* [TASK DETAILS]
Return the lines from the start of the data through the line with "Definition decode_permission (bit". Include both of those lines and no others.

* [Collected data]
(* ===== verification/UltraFast.v ===== *)
(** * The fast authorization engine

    Models [src/src/security/ultra_fast/]: decisions packed into words
    ([compact_encoding.rs]), the cache of a thread, a Robin Hood hash table
    ([thread_local_cache.rs]), the shared cache with its queue for eviction
    ([lockfree_cache.rs]), batch evaluation ([simd_evaluator.rs]) and the system
    over them ([mod.rs]).  Hash functions are parameters; the value of a key is a
    [u64].  Seconds and instants are counted from the base the code takes at its
    first use.  Latencies, metrics and hit rates are left out. *)

From Stdlib Require Import Ascii String.
From S2P Require Import Prelude Authorization.
Local Open Scope Z_scope.

(** ** Packed decisions *)

Record CompactAuthEntry := mkCompact { ca_key_hash : Z; ca_data : Z }.
#[global] Instance CompactAuthEntry_eq_dec : EqDecision CompactAuthEntry.
Proof. solve_decision. Defined.
Definition compact_empty : CompactAuthEntry := mkCompact 0 0.
(** [created_at] is the number of whole seconds from the base to the creation;
    negative when the entry is older, and then rounded towards the base. *)
Definition compact_new (key_hash : Z) (allowed : bool) (created_at ttl_seconds : Z) : CompactAuthEntry :=
  let expiry_timestamp :=
    if 0 <=? created_at then u64_add created_at ttl_seconds
    else if ttl_seconds <=? - created_at then 0 else ttl_seconds - - created_at in
  let data := if allowed then Z.shiftl 1 63 else 0 in
  let data := Z.lor data (Z.shiftl (Z.land expiry_timestamp 0x7FFFFFFF) 32) in
  mkCompact key_hash (Z.lor data 1).
Definition compact_allowed (e : CompactAuthEntry) : bool := negb (Z.shiftr (ca_data e) 63 =? 0).
Definition compact_expiry (e : CompactAuthEntry) : Z := Z.land (Z.shiftr (ca_data e) 32) 0x7FFFFFFF.
Definition compact_is_expired (e : CompactAuthEntry) (now : Z) : bool :=
  if compact_expiry e =? 0 then true else compact_expiry e <? Z.max 0 now.
Definition permission_bits (e : CompactAuthEntry) : Z := Z.land (ca_data e) 0xFFFFFFFF.
Definition encode_permission (p : Permission) : Z :=
  match p with Read => Z.shiftl 1 0 | Write => Z.shiftl 1 1 | Admin => Z.shiftl 1 2 end.
Definition decode_permission (bit : Z) : option Permission :=
  if negb (Z.land bit (Z.shiftl 1 0) =? 0) then Some Read
  else if negb (Z.land bit (Z.shiftl 1 1) =? 0) then Some Write
  else if negb (Z.land bit (Z.shiftl 1 2) =? 0) then Some Admin
  else None.
Definition has_permission (e : CompactAuthEntry) (p : Permission) : bool := negb (Z.land (permission_bits e) (encode_permission p) =? 0).
Definition compact_is_empty (e : CompactAuthEntry) : bool := (ca_key_hash e =? 0) && (ca_data e =? 0).

Record CompactPermissionSet := mkPermissionSet { cs_permission_mask : Z; cs_resource_pattern_hash : Z }.
Section sets.
Context (pattern_hash : string → Z).
Definition permission_set_new (permissions : list Permission) (resource_pattern : string) : CompactPermissionSet :=
  mkPermissionSet (foldl (λ m p, Z.lor m (encode_permission p)) 0 permissions) (pattern_hash resource_pattern mod u32_modulus).
Definition set_contains (s : CompactPermissionSet) (p : Permission) : bool := negb (Z.land (cs_permission_mask s) (encode_permission p) =? 0).
Definition matches_resource (s : CompactPermissionSet) (h : Z) : bool := cs_resource_pattern_hash s =? h.
Definition set_add_permission (p : Permission) (s : CompactPermissionSet) : CompactPermissionSet :=
  mkPermissionSet (Z.lor (cs_permission_mask s) (encode_permission p)) (cs_resource_pattern_hash s).
Definition set_remove_permission (p : Permission) (s : CompactPermissionSet) : CompactPermissionSet :=
  mkPermissionSet (Z.land (cs_permission_mask s) (Z.lnot (encode_permission p))) (cs_resource_pattern_hash s).
Definition set_is_empty (s : CompactPermissionSet) : bool := cs_permission_mask s =? 0.
End sets.

(** ** The hash table of a thread *)

(** An occupied entry; a bucket that is not occupied is [None]. The flag for
    recent use is set by an update and never read. *)
Record L1CacheEntry := mkL1 { l1_key_hash : Z; l1_auth_data : CompactAuthEntry; l1_probe_distance : Z; l1_recently_accessed : bool }.
Record RobinHoodHashTable := mkTable {
  rt_buckets : list (option L1CacheEntry);
  rt_size : nat;
  rt_max_probe_distance : Z;
}.
Definition rt_capacity (t : RobinHoodHashTable) : nat := length (rt_buckets t).
(** [usize::next_power_of_two] *)
Fixpoint power_of_two_from (fuel p n : nat) : nat :=
  match fuel with
  | O => p
  | S fuel => if (n <=? p)%nat then p else power_of_two_from fuel (2 * p) n
  end.
Definition next_power_of_two (n : nat) : nat := power_of_two_from n 1 n.
Definition table_new (capacity : nat) : RobinHoodHashTable := mkTable (replicate (next_power_of_two capacity) None) 0 0.
(** The bucket of a position, where the code masks with the capacity less one *)
Definition slot (capacity : nat) (pos : Z) : nat := Z.to_nat (pos mod Z.of_nat capacity).
Definition bucket (bs : list (option L1CacheEntry)) (pos : Z) : option L1CacheEntry := mjoin (bs !! slot (length bs) pos).
(** The distance is a [u16]. *)
Definition u16_add (a b : Z) : Z := (a + b) mod 65536.

Fixpoint probe (fuel : nat) (t : RobinHoodHashTable) (key_hash pos probe_distance : Z) : option (option bool) :=
  match fuel with
  | O => None
  | S fuel =>
      match bucket (rt_buckets t) pos with
      | None => Some None
      | Some entry =>
          if l1_key_hash entry =? key_hash then Some (Some (compact_allowed (l1_auth_data entry)))
          else if l1_probe_distance entry <? probe_distance then Some None
          else
            let probe_distance := u16_add probe_distance 1 in
            if rt_max_probe_distance t + 1 <? probe_distance then Some None
            else probe fuel t key_hash (pos + 1) probe_distance
      end
  end.
(** One more step than the code's own bound allows *)
Definition table_get (t : RobinHoodHashTable) (key_hash : Z) : option bool :=
  default None (probe (Z.to_nat (rt_max_probe_distance t + 3)) t key_hash key_hash 0).

(** The walk of an insertion: the buckets after it and, when an entry was
    added, the distance of the one that found the empty bucket. *)
Fixpoint place (fuel : nat) (key_hash : Z) (auth_data : CompactAuthEntry) (entry : L1CacheEntry) (pos : Z) (bs : list (option L1CacheEntry))
  : option (list (option L1CacheEntry) * option Z) :=
  match fuel with
  | O => None
  | S fuel =>
      let put e := <[slot (length bs) pos := Some e]> bs in
      match bucket bs pos with
      | None => Some (put entry, Some (l1_probe_distance entry))
      | Some current =>
          if l1_key_hash current =? key_hash then Some (put (mkL1 (l1_key_hash current) auth_data (l1_probe_distance current) true), None)
          else
            let '(bs, entry) := if l1_probe_distance current <? l1_probe_distance entry then (put entry, current) else (bs, entry) in
            place fuel key_hash auth_data
              (mkL1 (l1_key_hash entry) (l1_auth_data entry) (u16_add (l1_probe_distance entry) 1) (l1_recently_accessed entry)) (pos + 1) bs
      end
  end.
(** The part of [insert] after the check of the load *)
Definition insert_loaded (key_hash : Z) (auth_data : CompactAuthEntry) (t : RobinHoodHashTable) : option RobinHoodHashTable :=
  match place (S (rt_capacity t)) key_hash auth_data (mkL1 key_hash auth_data 0 false) key_hash (rt_buckets t) with
  | None => None
  | Some (bs, None) => Some (mkTable bs (rt_size t) (rt_max_probe_distance t))
  | Some (bs, Some d) => Some (mkTable bs (S (rt_size t)) (Z.max (rt_max_probe_distance t) d))
  end.
(** Three quarters of the capacity, rounded down *)
Definition overloaded (t : RobinHoodHashTable) : bool := (3 * rt_capacity t / 4 <=? rt_size t)%nat.
(** [insert] resizes and [resize] inserts; the depth counts nested resizes. *)
Fixpoint table_insert (depth : nat) (key_hash : Z) (auth_data : CompactAuthEntry) (t : RobinHoodHashTable) : option RobinHoodHashTable :=
  match (if overloaded t then
           match depth with
           | O => None
           | S depth =>
               foldl (λ t e, match t with Some t => table_insert depth (l1_key_hash e) (l1_auth_data e) t | None => None end)
                 (Some (mkTable (replicate (2 * rt_capacity t) None) 0 0)) (omap id (rt_buckets t))
           end
         else Some t) with
  | None => None
  | Some t => insert_loaded key_hash auth_data t
  end.
Definition table_clear (t : RobinHoodHashTable) : RobinHoodHashTable := mkTable (replicate (rt_capacity t) None) 0 0.

(** *** The invariant of the table *)

(** Positions are integers; a position and any other that differs by a multiple
    of the capacity are one bucket. *)
Section robin_hood.
Implicit Types (bs : list (option L1CacheEntry)) (e x : L1CacheEntry) (p q : Z).
Abbreviation cap bs := (Z.of_nat (length bs)).
Definition put p e bs : list (option L1CacheEntry) := <[slot (length bs) p := Some e]> bs.
(** An entry is as far from its home as it says, and one that is not at home
    follows one that is at most one step nearer to its own. *)
Record robin_hood bs : Prop := {
  rh_home p e : bucket bs p = Some e →
    0 ≤ l1_probe_distance e < cap bs ∧ (p - l1_probe_distance e) mod cap bs = l1_key_hash e mod cap bs;
  rh_near p e : bucket bs p = Some e → 0 < l1_probe_distance e →
    ∃ x, bucket bs (p - 1) = Some x ∧ l1_probe_distance e ≤ l1_probe_distance x + 1;
  rh_unique p q e x : bucket bs p = Some e → bucket bs q = Some x → l1_key_hash e = l1_key_hash x → p mod cap bs = q mod cap bs;
}.
(** The entry may be put at the position. *)
Record fits bs e p : Prop := {
  ft_home : 0 ≤ l1_probe_distance e ∧ (p - l1_probe_distance e) mod cap bs = l1_key_hash e mod cap bs;
  ft_near : 0 < l1_probe_distance e → ∃ x, bucket bs (p - 1) = Some x ∧ l1_probe_distance e ≤ l1_probe_distance x + 1;
}.
Definition holds bs (h : Z) (a : CompactAuthEntry) : Prop := ∃ p e, bucket bs p = Some e ∧ l1_key_hash e = h ∧ l1_auth_data e = a.
Definition absent bs (h : Z) : Prop := ∀ p e, bucket bs p = Some e → l1_key_hash e ≠ h.
Definition occupied bs : nat := length (omap id bs).

Lemma bucket_mod bs p q : p mod cap bs = q mod cap bs → bucket bs p = bucket bs q.
Proof. intros E. unfold bucket, slot. by rewrite E. Qed.
Lemma slot_lt bs p : (0 < length bs)%nat → (slot (length bs) p < length bs)%nat.
Proof. intros H. unfold slot. pose proof (Z.mod_pos_bound p (cap bs) ltac:(lia)). lia. Qed.
Lemma length_put p e bs : length (put p e bs) = length bs.
Proof. apply length_insert. Qed.
Lemma bucket_put_eq p q e bs : (0 < length bs)%nat → q mod cap bs = p mod cap bs → bucket (put p e bs) q = Some e.
Proof.
  intros H E. unfold bucket. rewrite length_put. unfold put, slot. rewrite E. fold (slot (length bs) p).
  by rewrite list_lookup_insert_eq by by apply slot_lt.
Qed.
Lemma bucket_put_ne p q e bs : (0 < length bs)%nat → q mod cap bs ≠ p mod cap bs → bucket (put p e bs) q = bucket bs q.
Proof.
  intros H E. unfold bucket. rewrite length_put. unfold put. rewrite list_lookup_insert_ne; [done|].
  unfold slot. pose proof (Z.mod_pos_bound p (cap bs) ltac:(lia)). pose proof (Z.mod_pos_bound q (cap bs) ltac:(lia)). lia.
Qed.
Lemma mod_shift_ne bs p k : 0 < k < cap bs → (p + k) mod cap bs ≠ p mod cap bs.
Proof.
  intros Hk E. assert (H : (p + k - p) mod cap bs = 0) by (rewrite Zminus_mod, E, Z.sub_diag; apply Z.mod_0_l; lia).
  replace (p + k - p) with k in H by lia. rewrite Z.mod_small in H by lia. lia.
Qed.
Lemma mod_add_eq bs p q k : p mod cap bs = q mod cap bs → (p + k) mod cap bs = (q + k) mod cap bs.
Proof. intros E. by rewrite Zplus_mod, E, <- Zplus_mod. Qed.
Lemma mod_sub_1 bs p q : p mod cap bs = q mod cap bs → (p - 1) mod cap bs = (q - 1) mod cap bs.
Proof. intros E. apply (mod_add_eq bs p q (-1)) in E. by rewrite <- !Z.add_opp_r. Qed.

* [WRITTEN RESPONSE]
(* ===== verification/UltraFast.v ===== *)
(** * The fast authorization engine

    Models [src/src/security/ultra_fast/]: decisions packed into words
    ([compact_encoding.rs]), the cache of a thread, a Robin Hood hash table
    ([thread_local_cache.rs]), the shared cache with its queue for eviction
    ([lockfree_cache.rs]), batch evaluation ([simd_evaluator.rs]) and the system
    over them ([mod.rs]).  Hash functions are parameters; the value of a key is a
    [u64].  Seconds and instants are counted from the base the code takes at its
    first use.  Latencies, metrics and hit rates are left out. *)

From Stdlib Require Import Ascii String.
From S2P Require Import Prelude Authorization.
Local Open Scope Z_scope.

(** ** Packed decisions *)

Record CompactAuthEntry := mkCompact { ca_key_hash : Z; ca_data : Z }.
#[global] Instance CompactAuthEntry_eq_dec : EqDecision CompactAuthEntry.
Proof. solve_decision. Defined.
Definition compact_empty : CompactAuthEntry := mkCompact 0 0.
(** [created_at] is the number of whole seconds from the base to the creation;
    negative when the entry is older, and then rounded towards the base. *)
Definition compact_new (key_hash : Z) (allowed : bool) (created_at ttl_seconds : Z) : CompactAuthEntry :=
  let expiry_timestamp :=
    if 0 <=? created_at then u64_add created_at ttl_seconds
    else if ttl_seconds <=? - created_at then 0 else ttl_seconds - - created_at in
  let data := if allowed then Z.shiftl 1 63 else 0 in
  let data := Z.lor data (Z.shiftl (Z.land expiry_timestamp 0x7FFFFFFF) 32) in
  mkCompact key_hash (Z.lor data 1).
Definition compact_allowed (e : CompactAuthEntry) : bool := negb (Z.shiftr (ca_data e) 63 =? 0).
Definition compact_expiry (e : CompactAuthEntry) : Z := Z.land (Z.shiftr (ca_data e) 32) 0x7FFFFFFF.
Definition compact_is_expired (e : CompactAuthEntry) (now : Z) : bool :=
  if compact_expiry e =? 0 then true else compact_expiry e <? Z.max 0 now.
Definition permission_bits (e : CompactAuthEntry) : Z := Z.land (ca_data e) 0xFFFFFFFF.
Definition encode_permission (p : Permission) : Z :=
  match p with Read => Z.shiftl 1 0 | Write => Z.shiftl 1 1 | Admin => Z.shiftl 1 2 end.
Definition decode_permission (bit : Z) : option Permission :=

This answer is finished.